Exercise
Your task is to copy every line of the entries that contains "strtoll".

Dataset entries
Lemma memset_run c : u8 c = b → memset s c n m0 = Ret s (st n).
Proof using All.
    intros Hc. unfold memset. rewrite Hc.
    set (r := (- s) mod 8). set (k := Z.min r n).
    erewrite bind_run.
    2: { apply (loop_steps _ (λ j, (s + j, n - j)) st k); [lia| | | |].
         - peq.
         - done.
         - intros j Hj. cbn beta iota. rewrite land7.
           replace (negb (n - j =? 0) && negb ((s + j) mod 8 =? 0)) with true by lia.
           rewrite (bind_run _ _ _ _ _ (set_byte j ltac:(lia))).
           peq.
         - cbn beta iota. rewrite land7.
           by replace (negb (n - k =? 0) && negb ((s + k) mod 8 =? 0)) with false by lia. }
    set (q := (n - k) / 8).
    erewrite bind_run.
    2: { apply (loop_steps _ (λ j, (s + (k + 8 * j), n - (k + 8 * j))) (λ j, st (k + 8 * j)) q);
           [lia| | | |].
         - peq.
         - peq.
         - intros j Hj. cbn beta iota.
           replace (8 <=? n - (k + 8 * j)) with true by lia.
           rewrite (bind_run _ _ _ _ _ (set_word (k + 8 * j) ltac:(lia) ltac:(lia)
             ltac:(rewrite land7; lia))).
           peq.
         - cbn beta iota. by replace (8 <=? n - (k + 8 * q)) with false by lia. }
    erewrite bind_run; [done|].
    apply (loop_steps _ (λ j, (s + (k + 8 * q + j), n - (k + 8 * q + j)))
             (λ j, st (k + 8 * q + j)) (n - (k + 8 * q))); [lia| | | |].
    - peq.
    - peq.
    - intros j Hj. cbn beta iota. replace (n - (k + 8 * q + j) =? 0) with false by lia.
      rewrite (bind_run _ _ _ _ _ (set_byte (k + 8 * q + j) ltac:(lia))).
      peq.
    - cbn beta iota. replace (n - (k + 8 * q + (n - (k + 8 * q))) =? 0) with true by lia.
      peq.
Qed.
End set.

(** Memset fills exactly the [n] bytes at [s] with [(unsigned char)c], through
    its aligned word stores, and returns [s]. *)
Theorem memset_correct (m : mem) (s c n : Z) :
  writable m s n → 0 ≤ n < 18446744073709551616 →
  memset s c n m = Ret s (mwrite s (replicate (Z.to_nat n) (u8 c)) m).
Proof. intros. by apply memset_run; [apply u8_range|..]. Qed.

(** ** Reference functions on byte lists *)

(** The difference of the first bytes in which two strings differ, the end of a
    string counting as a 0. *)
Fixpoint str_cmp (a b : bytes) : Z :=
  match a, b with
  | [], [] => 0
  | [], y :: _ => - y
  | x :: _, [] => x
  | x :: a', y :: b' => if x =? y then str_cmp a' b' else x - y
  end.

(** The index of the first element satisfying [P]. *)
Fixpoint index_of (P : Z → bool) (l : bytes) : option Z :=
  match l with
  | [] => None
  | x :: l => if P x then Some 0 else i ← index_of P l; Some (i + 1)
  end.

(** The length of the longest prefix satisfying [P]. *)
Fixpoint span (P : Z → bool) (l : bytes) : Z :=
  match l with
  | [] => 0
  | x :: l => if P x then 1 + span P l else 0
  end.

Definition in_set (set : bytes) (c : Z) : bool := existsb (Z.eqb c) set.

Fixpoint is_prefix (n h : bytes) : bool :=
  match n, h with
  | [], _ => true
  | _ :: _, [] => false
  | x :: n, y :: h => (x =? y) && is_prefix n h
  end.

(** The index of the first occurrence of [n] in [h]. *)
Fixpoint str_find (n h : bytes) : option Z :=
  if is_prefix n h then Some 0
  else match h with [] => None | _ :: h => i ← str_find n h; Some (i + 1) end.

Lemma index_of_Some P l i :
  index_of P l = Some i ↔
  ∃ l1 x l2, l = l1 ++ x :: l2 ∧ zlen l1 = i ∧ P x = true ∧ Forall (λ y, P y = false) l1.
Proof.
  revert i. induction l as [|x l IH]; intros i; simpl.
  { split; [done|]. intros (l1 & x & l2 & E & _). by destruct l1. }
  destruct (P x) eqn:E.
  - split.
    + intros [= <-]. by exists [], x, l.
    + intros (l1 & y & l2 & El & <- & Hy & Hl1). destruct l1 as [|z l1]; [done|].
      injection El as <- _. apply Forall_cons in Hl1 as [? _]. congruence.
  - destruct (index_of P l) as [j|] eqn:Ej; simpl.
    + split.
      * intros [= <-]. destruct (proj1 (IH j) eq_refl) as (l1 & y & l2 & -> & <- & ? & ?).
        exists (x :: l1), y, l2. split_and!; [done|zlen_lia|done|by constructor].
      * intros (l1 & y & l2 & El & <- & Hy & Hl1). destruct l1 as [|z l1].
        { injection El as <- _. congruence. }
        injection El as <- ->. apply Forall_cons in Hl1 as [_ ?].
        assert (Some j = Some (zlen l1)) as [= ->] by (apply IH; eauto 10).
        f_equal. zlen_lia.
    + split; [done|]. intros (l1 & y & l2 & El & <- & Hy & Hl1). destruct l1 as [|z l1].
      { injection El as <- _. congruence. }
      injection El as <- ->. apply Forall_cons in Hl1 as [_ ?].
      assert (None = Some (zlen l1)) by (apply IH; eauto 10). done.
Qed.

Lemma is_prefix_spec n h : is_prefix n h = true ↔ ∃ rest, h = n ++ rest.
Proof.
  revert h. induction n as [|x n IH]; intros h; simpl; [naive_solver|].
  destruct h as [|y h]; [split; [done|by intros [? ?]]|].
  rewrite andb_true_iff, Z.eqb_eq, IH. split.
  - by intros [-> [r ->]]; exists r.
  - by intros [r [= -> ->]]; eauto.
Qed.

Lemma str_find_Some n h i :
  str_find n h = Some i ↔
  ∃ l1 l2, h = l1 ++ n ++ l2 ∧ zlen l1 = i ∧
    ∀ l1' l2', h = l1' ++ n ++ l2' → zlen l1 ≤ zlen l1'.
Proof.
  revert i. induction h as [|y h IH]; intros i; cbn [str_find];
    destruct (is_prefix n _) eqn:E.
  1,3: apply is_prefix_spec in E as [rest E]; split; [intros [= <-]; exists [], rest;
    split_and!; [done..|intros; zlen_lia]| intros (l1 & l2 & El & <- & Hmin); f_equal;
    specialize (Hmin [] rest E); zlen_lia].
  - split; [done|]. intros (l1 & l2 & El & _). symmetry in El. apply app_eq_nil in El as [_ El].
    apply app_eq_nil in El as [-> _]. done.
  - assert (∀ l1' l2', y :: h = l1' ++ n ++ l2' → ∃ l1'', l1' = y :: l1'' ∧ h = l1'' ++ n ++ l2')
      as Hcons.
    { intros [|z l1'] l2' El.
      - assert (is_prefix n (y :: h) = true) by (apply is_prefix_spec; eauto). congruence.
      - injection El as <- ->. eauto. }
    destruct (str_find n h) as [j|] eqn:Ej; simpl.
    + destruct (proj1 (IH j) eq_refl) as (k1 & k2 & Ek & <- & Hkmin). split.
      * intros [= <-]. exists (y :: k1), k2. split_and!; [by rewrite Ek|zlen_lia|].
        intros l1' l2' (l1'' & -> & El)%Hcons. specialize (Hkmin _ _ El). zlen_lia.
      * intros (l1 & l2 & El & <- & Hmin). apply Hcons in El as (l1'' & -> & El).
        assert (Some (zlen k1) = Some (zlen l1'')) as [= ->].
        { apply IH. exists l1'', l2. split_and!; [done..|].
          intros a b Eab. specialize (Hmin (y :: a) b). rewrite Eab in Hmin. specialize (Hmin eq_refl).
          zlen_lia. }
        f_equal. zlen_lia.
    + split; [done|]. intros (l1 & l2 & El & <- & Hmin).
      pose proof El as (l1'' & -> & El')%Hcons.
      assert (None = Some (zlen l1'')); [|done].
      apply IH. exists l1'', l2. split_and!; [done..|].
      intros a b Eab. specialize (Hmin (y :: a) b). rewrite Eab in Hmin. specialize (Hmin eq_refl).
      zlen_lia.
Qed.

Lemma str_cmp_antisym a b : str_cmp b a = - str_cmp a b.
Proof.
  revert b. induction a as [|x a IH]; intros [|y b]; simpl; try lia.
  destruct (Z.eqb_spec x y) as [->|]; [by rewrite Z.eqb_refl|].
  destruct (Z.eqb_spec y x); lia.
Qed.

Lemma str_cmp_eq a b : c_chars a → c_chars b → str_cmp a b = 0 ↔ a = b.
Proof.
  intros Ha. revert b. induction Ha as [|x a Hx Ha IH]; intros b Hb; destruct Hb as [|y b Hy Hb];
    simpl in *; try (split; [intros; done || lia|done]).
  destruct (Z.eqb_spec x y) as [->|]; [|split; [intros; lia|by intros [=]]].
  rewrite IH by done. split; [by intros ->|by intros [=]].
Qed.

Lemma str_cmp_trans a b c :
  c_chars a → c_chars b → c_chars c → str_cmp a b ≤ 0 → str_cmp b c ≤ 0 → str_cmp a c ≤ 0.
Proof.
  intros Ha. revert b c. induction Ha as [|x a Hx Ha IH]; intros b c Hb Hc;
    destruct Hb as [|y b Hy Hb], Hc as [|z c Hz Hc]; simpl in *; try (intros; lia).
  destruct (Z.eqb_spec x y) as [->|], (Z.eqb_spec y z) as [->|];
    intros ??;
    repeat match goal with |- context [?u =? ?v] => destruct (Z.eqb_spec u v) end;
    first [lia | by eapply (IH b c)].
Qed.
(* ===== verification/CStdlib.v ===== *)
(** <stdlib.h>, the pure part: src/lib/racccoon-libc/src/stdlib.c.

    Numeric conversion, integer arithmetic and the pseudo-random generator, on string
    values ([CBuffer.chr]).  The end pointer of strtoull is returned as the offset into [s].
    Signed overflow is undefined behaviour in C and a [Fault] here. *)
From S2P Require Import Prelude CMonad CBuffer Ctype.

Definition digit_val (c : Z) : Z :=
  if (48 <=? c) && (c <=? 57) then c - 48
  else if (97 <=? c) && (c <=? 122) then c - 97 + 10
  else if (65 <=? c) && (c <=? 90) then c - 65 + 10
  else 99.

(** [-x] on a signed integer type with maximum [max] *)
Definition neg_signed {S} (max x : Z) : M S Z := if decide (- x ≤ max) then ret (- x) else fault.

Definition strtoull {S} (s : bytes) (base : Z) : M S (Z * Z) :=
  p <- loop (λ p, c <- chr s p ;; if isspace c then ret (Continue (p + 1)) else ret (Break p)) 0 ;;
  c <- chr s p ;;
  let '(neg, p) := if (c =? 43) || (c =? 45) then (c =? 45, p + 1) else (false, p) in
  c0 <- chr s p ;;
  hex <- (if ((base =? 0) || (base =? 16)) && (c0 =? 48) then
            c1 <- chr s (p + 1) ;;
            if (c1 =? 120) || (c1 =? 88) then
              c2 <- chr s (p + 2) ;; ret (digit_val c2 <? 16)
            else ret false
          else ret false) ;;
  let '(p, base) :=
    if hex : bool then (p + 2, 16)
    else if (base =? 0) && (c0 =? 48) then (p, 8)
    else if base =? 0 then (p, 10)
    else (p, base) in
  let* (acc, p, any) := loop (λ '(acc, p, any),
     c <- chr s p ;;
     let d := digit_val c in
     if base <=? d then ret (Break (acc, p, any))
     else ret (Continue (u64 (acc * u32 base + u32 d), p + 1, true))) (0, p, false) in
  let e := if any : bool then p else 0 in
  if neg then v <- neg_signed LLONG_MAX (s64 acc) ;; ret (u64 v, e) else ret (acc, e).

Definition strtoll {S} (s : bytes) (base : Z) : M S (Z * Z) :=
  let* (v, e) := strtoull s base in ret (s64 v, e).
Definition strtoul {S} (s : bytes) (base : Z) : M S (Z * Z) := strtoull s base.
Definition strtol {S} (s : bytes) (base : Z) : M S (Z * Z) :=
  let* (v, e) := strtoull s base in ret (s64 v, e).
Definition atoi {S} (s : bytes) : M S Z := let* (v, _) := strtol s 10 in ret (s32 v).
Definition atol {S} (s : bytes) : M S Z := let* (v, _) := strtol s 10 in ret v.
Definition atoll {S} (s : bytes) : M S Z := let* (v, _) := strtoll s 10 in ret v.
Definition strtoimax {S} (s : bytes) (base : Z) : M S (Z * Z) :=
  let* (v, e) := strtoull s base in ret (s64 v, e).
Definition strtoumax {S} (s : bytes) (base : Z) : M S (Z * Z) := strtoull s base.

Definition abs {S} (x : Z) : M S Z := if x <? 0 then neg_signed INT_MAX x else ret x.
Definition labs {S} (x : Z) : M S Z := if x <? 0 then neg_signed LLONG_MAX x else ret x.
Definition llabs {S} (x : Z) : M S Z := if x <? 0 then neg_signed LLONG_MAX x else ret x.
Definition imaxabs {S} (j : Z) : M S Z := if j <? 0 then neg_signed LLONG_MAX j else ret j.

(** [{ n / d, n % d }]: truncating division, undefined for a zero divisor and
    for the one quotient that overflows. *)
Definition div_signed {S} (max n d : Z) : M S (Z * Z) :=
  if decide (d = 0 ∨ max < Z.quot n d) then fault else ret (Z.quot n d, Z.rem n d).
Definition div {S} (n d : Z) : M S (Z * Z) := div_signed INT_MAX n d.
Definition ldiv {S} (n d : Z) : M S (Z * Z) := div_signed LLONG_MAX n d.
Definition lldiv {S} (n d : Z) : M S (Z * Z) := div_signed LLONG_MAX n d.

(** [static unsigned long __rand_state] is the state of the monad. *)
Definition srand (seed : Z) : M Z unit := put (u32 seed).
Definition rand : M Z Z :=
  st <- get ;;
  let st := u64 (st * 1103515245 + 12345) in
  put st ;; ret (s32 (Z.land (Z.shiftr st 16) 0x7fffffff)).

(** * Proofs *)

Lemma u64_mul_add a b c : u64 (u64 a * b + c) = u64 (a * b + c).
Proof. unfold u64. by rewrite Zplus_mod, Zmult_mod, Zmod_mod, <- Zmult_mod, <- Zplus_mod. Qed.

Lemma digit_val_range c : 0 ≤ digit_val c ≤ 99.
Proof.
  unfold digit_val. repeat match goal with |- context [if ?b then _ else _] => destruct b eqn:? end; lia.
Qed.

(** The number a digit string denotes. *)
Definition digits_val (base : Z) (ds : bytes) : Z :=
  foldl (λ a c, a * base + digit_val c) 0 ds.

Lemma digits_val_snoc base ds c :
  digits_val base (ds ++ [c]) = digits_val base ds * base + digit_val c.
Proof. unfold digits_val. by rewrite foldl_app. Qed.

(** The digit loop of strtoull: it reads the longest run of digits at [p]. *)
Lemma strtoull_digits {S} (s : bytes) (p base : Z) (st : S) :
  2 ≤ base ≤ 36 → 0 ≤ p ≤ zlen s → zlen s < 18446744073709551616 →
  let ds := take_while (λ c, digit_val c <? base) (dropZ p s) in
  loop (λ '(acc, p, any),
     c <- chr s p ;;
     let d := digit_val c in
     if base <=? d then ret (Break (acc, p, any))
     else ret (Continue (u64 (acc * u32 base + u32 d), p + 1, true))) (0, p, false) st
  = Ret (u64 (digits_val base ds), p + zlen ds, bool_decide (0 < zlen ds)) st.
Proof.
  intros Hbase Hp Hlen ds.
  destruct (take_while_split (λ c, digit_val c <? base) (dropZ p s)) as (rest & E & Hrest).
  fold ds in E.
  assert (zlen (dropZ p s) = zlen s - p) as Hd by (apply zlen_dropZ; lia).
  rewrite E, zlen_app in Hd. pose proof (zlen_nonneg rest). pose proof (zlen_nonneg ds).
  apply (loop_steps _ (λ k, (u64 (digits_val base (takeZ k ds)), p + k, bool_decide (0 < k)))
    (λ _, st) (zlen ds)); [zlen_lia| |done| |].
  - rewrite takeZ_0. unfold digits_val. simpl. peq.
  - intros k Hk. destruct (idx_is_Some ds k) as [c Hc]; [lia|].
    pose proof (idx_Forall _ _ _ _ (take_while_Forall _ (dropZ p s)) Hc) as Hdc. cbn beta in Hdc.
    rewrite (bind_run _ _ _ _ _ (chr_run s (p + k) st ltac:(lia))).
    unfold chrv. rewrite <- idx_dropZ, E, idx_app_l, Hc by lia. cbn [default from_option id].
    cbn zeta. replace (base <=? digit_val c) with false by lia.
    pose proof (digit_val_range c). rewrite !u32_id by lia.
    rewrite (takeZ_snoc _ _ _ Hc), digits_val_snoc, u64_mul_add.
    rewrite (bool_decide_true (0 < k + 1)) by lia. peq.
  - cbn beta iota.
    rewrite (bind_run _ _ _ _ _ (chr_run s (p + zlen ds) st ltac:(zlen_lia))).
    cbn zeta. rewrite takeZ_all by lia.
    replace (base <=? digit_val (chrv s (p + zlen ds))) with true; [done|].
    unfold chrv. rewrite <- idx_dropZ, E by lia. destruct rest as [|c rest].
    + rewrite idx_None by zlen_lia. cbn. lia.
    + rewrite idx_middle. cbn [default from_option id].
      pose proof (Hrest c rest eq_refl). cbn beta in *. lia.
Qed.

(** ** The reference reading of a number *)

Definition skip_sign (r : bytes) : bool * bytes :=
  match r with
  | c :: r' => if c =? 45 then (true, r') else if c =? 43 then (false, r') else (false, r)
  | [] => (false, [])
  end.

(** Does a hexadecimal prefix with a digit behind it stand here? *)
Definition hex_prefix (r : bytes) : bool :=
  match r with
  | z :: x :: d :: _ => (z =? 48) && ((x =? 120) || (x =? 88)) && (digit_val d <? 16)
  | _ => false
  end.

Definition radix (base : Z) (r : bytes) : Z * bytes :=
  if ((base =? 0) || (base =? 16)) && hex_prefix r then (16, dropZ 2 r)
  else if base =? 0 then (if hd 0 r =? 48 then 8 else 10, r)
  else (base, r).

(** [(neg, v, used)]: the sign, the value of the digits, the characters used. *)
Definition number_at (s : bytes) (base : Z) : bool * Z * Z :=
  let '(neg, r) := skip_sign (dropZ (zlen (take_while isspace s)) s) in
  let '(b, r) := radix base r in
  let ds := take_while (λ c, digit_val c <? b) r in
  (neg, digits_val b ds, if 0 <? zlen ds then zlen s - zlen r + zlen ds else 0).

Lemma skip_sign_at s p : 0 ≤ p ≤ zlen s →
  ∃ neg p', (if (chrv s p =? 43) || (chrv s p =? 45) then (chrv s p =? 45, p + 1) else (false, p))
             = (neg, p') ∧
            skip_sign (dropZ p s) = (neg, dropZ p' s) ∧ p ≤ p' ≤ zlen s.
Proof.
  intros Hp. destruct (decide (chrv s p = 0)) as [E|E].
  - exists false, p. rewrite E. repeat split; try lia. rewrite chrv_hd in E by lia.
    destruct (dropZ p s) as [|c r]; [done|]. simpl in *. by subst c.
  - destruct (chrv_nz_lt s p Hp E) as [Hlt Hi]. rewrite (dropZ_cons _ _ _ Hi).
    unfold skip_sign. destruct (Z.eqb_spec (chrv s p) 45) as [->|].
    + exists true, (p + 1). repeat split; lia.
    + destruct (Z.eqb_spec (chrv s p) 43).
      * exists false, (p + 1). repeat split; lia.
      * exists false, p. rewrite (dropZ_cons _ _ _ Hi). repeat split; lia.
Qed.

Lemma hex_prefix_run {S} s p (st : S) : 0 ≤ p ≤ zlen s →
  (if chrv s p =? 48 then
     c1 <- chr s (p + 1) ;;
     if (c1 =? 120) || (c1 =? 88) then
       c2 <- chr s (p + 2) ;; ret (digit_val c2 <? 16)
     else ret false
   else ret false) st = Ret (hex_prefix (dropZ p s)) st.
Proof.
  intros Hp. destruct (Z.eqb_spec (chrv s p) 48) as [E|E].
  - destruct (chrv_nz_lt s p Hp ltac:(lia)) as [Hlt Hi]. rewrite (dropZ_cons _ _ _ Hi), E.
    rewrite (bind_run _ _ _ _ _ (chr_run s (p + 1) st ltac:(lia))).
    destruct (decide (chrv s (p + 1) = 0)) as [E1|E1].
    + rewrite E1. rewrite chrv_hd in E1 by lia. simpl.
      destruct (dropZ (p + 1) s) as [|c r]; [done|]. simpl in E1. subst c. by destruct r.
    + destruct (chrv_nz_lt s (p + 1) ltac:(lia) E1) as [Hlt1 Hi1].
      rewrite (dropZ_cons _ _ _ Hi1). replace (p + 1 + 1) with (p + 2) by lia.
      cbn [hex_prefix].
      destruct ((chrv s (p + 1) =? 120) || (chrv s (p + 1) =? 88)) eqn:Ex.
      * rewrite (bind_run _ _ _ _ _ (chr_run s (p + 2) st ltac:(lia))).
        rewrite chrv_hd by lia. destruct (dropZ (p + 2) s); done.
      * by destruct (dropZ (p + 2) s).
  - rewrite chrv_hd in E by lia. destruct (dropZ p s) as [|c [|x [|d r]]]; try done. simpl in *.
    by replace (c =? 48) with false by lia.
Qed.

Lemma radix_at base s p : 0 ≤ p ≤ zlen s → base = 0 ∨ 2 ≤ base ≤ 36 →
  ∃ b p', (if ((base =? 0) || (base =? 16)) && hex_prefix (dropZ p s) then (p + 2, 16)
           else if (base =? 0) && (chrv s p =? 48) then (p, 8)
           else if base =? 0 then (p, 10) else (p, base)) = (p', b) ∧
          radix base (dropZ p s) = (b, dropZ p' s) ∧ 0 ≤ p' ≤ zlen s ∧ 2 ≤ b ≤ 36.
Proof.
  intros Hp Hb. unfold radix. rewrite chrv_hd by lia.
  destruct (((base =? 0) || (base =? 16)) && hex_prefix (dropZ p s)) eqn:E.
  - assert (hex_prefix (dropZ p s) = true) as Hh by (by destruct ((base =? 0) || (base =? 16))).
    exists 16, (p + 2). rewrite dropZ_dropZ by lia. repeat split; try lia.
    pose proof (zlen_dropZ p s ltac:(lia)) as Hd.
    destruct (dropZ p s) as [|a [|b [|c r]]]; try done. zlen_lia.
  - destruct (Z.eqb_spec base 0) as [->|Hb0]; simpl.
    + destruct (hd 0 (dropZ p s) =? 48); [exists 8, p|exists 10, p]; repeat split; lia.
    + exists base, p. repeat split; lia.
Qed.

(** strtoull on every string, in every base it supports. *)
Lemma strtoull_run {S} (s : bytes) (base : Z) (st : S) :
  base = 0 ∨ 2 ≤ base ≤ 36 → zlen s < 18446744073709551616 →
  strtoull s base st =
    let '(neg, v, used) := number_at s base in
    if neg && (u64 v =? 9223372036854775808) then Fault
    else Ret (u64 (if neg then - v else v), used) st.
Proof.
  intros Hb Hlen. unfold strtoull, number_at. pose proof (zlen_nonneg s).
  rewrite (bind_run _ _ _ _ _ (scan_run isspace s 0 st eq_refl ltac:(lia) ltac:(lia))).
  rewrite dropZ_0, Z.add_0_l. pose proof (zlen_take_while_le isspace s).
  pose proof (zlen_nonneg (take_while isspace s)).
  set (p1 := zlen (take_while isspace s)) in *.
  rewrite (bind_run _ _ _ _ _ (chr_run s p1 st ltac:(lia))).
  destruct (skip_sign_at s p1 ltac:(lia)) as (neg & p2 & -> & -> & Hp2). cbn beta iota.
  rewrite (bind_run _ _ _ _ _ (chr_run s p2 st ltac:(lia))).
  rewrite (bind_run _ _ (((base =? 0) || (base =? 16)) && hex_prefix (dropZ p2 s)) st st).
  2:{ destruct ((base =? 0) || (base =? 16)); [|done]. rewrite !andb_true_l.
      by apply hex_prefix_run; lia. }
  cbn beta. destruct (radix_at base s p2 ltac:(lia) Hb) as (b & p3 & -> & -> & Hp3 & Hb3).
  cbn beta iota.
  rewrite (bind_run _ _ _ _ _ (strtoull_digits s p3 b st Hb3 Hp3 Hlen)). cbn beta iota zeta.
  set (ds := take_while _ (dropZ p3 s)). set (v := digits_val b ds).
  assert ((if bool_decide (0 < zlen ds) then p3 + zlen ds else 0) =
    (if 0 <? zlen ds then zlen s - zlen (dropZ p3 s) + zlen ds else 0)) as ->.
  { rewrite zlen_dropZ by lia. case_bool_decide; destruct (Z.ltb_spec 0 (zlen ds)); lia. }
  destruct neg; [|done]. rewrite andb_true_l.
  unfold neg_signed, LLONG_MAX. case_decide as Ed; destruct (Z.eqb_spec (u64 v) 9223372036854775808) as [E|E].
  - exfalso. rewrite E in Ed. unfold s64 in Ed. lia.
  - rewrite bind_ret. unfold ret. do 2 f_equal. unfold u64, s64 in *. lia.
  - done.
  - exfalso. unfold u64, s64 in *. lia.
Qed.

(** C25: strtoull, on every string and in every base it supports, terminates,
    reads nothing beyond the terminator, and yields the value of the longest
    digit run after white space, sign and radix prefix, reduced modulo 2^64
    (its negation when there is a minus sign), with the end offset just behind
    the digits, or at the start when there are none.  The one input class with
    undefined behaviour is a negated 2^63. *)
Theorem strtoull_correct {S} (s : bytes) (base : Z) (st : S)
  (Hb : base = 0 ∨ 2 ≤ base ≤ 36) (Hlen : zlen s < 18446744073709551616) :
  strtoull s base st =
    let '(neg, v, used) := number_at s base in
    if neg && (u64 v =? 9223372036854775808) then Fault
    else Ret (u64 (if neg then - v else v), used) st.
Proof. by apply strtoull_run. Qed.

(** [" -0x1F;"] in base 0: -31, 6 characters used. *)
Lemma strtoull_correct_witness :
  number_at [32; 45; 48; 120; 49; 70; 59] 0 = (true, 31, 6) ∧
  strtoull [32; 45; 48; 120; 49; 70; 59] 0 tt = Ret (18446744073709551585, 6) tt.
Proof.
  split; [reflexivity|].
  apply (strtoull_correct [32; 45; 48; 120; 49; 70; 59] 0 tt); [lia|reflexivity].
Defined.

Reply to the exercise
Definition strtoll {S} (s : bytes) (base : Z) : M S (Z * Z) :=
Definition atoll {S} (s : bytes) : M S Z := let* (v, _) := strtoll s 10 in ret v.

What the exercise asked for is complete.